### WHAT NEEDS TO BE DONE
Would you transcribe word for word every line from the one containing "- the clock, [os.urandom]" to the end of the data, both ends included, and leave out the rest?

(DATA FOR THE TASK)

(** * ValutaTrade Hub: rate cache, wallets and the trading engine

    A shallow embedding of the Python package [valutatrade_hub]
    (core/models.py, core/utils.py, core/currencies.py, core/exceptions.py,
    core/usecases.py, infra/database.py, parser_service/storage.py) and the
    properties of its trading engine, rate cache and persisted stores.

    Conventions of the embedding:
    - a Python [float] is an IEEE 754 binary64 number: Rocq's primitive
      [float], with [PrimFloat]'s operations and comparisons;
    - a value read from JSON is a [json]; a Python [dict] is a [gmap];
    - a Python [str] is a [string] of the bytes of its UTF-8 encoding;
      [len] and [strip] work on the characters these bytes encode, and
      [upper] is [str.upper()] on ASCII text;
    - an exception is a constructor of [exn]; a function that may raise
      returns a [result]; a method that mutates an object or a file threads
      the object or the [Database] through the [Py] monad, and the state that
      comes back with a [Raise] is the state the exception leaves behind;
    - a [Database] is the data directory when each of its files is absent or
      holds text, where the loads of [DatabaseManager] return; a [Directory]
      is the data directory whatever [open] and [json.load] do on it;
    - the clock, [os.urandom] and the string parsers of the Python standard
      library ([float()], [datetime.fromisoformat], [hashlib.sha256]) are
      inputs of the model. *)

From Stdlib Require Import ZArith Floats Ascii String.
From stdpp Require Import gmap strings list fin_maps.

(End DATA FOR THE TASK)

### OUTPUT OF THE EXERCISE
    - the clock, [os.urandom] and the string parsers of the Python standard
      library ([float()], [datetime.fromisoformat], [hashlib.sha256]) are
      inputs of the model. *)

From Stdlib Require Import ZArith Floats Ascii String.
From stdpp Require Import gmap strings list fin_maps.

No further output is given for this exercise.